[Collected data entries]
▶

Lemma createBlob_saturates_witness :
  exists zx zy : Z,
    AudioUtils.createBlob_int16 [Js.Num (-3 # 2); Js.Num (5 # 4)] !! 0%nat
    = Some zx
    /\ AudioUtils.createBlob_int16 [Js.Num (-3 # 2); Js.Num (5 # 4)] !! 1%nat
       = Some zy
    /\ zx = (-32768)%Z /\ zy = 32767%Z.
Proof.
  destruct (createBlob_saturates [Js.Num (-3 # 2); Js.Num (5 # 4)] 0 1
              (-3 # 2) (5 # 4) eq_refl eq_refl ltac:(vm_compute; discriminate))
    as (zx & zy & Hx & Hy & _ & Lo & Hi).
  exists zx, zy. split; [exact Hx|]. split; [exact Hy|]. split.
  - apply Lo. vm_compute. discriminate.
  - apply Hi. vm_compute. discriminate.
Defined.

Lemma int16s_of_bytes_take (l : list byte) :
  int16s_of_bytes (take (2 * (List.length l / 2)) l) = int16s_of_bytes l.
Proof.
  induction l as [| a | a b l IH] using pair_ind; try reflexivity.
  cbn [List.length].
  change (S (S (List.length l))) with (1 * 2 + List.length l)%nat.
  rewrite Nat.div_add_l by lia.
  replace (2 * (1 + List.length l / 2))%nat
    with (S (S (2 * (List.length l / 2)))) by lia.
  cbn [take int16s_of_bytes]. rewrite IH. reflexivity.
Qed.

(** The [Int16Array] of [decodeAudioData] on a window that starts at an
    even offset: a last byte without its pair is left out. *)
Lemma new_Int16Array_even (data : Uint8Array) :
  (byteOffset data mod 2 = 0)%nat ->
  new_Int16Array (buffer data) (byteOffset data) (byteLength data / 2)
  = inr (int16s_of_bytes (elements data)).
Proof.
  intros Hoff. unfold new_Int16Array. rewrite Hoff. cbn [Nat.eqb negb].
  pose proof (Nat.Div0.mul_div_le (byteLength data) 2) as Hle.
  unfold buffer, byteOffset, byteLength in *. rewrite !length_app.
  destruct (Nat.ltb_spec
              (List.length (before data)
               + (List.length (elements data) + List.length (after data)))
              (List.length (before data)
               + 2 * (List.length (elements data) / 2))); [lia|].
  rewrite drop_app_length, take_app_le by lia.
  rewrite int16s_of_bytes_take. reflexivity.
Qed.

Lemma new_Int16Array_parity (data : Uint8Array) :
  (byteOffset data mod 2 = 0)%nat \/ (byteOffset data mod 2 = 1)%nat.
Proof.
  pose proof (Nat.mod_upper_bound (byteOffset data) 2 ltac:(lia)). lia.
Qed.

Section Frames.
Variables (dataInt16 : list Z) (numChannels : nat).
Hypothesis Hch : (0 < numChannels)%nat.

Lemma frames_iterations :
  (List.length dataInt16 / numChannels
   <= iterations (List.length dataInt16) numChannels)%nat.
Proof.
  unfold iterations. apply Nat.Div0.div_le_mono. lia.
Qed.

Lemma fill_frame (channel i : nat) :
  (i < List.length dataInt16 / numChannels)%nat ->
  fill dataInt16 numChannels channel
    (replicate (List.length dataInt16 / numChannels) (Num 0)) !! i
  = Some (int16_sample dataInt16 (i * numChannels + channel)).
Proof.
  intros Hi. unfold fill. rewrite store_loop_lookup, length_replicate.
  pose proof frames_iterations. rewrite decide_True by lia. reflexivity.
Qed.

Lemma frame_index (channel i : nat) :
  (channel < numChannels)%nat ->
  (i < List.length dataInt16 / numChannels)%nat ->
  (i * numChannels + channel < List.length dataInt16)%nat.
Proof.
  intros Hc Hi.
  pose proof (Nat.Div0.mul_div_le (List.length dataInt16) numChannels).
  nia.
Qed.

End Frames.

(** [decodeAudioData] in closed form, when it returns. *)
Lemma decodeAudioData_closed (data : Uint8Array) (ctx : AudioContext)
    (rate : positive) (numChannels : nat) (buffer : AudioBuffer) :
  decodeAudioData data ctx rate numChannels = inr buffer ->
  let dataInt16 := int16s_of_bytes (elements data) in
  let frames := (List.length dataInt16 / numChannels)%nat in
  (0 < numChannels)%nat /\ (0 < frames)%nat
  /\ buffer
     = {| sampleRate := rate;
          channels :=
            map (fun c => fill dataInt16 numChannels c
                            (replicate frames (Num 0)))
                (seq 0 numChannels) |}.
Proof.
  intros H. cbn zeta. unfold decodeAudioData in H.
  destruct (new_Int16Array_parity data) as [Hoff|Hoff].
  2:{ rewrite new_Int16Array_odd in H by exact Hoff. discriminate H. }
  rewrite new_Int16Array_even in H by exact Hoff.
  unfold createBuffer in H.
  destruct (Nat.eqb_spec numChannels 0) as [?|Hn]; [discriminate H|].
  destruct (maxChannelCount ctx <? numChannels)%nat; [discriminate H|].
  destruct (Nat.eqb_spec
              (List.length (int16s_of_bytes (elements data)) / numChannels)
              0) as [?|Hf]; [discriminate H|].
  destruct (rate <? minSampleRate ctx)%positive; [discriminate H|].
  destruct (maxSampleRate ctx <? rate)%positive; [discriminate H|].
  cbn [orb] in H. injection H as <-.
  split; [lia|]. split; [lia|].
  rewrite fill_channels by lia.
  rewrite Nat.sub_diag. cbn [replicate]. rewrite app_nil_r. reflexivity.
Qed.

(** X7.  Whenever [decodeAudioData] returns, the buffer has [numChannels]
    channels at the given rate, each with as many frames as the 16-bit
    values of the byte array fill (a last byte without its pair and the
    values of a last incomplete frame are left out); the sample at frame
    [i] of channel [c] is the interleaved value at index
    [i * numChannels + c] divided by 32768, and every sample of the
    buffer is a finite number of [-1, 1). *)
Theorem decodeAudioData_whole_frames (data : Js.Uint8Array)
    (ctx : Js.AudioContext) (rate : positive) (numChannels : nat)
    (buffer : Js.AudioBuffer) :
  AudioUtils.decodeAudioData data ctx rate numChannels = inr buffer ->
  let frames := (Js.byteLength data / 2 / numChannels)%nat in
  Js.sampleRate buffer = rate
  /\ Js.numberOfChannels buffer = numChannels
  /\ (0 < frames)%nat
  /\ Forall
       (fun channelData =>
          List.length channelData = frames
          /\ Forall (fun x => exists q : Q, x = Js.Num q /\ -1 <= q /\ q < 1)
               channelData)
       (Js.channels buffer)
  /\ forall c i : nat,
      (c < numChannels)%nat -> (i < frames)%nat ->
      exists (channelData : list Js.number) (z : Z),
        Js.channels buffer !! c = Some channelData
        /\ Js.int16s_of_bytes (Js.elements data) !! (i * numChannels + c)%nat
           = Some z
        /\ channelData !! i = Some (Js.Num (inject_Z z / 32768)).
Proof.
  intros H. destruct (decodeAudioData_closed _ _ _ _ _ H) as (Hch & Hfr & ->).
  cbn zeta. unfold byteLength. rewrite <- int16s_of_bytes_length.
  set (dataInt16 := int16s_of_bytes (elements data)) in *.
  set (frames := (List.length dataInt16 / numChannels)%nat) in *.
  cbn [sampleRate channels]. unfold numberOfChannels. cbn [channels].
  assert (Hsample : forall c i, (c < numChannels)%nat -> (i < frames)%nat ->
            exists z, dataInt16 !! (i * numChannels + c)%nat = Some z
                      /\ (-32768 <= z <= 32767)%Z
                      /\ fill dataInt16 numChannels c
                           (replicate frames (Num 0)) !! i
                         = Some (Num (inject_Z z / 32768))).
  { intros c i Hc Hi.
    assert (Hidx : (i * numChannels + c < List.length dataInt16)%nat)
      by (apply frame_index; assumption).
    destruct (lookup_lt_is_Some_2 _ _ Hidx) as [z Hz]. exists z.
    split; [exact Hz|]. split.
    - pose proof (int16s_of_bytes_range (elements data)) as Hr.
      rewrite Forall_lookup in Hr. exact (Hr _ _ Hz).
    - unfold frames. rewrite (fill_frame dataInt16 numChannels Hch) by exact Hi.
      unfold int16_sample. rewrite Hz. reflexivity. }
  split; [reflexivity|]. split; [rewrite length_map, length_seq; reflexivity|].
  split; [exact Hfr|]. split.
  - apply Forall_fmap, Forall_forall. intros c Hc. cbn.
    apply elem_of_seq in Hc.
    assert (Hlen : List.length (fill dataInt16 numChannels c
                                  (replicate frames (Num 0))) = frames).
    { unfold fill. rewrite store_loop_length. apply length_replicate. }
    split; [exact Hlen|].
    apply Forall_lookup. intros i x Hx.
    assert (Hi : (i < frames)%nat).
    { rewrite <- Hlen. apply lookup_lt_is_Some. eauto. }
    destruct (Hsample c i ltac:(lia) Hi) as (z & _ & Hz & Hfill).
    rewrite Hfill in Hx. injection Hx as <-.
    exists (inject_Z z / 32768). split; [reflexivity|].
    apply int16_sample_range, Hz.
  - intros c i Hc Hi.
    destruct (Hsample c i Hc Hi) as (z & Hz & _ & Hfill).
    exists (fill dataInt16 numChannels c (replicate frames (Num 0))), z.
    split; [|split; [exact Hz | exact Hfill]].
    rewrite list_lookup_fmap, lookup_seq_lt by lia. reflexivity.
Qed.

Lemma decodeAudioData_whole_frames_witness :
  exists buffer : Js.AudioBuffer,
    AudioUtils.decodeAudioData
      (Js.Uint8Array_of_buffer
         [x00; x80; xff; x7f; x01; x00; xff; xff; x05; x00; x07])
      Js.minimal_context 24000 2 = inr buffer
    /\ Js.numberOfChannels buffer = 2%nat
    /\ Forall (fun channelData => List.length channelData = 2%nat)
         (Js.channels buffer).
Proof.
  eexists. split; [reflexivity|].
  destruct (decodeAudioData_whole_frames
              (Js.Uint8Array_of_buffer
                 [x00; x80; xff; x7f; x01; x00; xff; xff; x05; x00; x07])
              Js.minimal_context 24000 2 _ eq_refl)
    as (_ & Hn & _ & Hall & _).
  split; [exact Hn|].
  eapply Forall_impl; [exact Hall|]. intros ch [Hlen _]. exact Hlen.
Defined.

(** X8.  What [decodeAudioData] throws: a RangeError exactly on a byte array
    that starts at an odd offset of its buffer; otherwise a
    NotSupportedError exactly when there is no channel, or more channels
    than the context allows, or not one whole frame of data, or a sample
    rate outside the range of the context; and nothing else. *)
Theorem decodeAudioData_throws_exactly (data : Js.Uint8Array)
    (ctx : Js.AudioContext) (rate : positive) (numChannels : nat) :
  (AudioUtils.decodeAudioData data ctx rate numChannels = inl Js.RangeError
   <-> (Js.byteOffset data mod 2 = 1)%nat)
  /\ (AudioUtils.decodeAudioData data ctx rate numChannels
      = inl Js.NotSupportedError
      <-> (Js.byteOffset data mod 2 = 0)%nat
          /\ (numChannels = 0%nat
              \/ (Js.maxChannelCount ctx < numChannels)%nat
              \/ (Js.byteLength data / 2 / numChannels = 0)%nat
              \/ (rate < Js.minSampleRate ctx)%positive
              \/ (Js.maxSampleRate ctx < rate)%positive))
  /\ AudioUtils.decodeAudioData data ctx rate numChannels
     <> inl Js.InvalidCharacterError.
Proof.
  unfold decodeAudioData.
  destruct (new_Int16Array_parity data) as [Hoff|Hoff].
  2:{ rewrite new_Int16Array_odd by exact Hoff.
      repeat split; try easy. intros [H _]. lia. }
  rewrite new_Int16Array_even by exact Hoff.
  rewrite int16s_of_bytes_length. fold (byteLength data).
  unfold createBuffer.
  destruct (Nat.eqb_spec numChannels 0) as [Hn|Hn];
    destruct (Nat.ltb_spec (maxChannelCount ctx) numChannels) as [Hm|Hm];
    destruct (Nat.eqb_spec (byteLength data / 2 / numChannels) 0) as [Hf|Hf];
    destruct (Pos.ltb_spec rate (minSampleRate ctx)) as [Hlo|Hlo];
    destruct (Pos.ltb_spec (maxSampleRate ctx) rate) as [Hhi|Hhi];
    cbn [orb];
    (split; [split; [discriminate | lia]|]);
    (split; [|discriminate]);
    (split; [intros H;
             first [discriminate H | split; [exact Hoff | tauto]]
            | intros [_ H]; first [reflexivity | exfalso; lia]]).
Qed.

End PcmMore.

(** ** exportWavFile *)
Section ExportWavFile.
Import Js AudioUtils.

◀
▶

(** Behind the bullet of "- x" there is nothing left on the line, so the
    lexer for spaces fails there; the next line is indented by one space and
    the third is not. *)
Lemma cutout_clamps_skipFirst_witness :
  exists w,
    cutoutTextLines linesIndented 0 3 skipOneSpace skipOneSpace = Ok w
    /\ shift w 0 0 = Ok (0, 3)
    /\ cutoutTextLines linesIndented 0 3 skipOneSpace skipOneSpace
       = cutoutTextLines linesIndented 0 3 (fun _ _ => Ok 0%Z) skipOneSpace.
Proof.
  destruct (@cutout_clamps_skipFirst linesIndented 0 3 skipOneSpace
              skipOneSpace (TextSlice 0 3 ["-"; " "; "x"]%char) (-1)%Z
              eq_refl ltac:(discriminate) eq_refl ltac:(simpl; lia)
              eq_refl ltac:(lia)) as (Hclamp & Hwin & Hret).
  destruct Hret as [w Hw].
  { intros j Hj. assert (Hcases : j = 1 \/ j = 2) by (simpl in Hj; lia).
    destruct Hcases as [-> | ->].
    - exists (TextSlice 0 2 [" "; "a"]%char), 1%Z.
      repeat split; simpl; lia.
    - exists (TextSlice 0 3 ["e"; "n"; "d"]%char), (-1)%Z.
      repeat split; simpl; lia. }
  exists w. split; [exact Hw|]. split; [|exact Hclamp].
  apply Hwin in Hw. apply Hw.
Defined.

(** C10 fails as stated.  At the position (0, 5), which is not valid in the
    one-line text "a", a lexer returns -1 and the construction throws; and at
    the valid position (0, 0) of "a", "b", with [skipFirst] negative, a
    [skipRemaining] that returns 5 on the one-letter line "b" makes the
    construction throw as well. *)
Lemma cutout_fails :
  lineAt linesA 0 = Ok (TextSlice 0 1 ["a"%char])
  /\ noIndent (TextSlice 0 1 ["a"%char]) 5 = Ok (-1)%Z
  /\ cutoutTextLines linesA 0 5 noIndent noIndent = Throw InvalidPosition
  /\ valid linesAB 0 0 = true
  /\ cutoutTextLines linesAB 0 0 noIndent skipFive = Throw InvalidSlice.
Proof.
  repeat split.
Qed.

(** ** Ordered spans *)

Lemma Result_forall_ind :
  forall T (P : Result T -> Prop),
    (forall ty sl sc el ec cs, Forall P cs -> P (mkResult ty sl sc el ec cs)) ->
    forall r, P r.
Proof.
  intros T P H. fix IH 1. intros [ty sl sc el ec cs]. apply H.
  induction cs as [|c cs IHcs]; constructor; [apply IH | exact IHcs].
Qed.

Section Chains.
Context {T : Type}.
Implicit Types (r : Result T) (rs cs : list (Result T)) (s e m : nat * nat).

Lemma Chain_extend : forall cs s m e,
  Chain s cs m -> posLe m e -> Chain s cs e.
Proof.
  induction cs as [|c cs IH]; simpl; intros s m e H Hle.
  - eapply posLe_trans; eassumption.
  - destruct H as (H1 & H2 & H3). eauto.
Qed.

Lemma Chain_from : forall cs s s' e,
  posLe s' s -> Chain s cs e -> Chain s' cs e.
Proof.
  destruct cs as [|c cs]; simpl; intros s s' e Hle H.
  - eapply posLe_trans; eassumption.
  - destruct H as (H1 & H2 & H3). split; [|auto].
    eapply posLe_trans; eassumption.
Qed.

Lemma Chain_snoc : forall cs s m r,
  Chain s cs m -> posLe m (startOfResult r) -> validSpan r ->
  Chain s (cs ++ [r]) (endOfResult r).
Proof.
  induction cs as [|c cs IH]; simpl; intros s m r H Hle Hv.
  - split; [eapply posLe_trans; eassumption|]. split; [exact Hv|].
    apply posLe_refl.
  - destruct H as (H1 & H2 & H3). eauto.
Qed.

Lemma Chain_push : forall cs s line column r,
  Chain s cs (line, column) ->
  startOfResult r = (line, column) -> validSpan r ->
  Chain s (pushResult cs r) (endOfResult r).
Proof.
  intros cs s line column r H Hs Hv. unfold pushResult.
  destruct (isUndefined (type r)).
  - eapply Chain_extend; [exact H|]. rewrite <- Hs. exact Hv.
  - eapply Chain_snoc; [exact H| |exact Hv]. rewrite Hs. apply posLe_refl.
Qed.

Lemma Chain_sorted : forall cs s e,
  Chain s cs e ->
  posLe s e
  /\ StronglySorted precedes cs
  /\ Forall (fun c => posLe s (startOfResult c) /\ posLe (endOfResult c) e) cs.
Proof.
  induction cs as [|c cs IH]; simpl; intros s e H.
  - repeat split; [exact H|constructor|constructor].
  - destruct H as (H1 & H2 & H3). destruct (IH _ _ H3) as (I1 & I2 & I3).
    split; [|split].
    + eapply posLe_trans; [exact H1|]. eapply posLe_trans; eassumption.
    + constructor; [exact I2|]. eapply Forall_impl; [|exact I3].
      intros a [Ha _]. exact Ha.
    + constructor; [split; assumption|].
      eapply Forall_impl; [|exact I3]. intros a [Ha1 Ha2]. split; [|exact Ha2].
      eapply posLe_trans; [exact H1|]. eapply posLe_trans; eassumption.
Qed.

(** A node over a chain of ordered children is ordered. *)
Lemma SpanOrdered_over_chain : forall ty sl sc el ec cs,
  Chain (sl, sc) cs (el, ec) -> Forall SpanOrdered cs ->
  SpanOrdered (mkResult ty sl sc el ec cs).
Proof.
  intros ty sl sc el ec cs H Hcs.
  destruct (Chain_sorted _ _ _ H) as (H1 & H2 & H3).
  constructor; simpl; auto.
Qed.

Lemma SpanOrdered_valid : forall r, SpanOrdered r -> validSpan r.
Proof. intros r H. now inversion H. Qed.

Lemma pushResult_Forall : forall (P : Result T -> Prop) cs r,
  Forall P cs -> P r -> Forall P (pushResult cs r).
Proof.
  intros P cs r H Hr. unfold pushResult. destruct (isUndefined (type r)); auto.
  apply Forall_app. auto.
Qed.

◀
▶

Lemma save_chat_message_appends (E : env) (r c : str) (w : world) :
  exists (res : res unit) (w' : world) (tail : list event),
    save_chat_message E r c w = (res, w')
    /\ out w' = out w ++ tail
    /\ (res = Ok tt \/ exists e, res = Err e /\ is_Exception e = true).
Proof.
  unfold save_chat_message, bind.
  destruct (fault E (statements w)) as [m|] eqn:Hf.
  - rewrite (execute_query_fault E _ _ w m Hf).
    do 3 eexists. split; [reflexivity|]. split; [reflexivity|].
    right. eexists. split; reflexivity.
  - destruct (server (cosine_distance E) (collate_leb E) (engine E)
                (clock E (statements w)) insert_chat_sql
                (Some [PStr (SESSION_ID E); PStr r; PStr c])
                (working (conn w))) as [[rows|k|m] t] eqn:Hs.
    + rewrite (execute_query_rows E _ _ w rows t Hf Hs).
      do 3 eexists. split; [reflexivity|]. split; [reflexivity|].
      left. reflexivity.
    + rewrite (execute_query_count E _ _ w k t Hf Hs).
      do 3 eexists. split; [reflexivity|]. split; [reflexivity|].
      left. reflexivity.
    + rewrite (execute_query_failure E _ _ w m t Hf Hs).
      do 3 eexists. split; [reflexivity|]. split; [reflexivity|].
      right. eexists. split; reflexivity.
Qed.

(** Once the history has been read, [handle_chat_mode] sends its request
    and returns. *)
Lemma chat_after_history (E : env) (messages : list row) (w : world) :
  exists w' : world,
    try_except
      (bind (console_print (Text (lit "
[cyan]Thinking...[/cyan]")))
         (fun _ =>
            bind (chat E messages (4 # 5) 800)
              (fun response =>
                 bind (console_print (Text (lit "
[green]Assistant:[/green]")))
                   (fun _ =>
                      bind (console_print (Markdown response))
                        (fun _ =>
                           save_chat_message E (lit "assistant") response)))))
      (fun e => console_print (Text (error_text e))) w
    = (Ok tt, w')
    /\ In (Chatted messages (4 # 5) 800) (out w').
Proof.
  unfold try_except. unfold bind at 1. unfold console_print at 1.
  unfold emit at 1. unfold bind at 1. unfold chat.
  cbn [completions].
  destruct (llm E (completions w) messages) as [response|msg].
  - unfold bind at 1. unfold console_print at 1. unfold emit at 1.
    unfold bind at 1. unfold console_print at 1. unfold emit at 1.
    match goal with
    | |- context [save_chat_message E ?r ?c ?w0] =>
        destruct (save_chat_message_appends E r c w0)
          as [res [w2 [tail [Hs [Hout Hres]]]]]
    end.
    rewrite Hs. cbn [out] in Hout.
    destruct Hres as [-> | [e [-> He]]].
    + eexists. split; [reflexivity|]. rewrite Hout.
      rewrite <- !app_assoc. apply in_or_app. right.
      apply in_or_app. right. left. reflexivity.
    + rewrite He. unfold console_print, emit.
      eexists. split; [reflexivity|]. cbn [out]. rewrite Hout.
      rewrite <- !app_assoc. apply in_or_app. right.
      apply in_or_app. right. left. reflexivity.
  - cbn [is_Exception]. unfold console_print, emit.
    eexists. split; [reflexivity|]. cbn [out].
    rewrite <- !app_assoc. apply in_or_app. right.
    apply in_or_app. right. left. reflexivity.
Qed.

◀

EXERCISE PROMPT: The required answer is each line of the data in which the word "statements" appears.

YOUR SOLUTION:
  destruct (fault E (statements w)) as [m|] eqn:Hf.
                (clock E (statements w)) insert_chat_sql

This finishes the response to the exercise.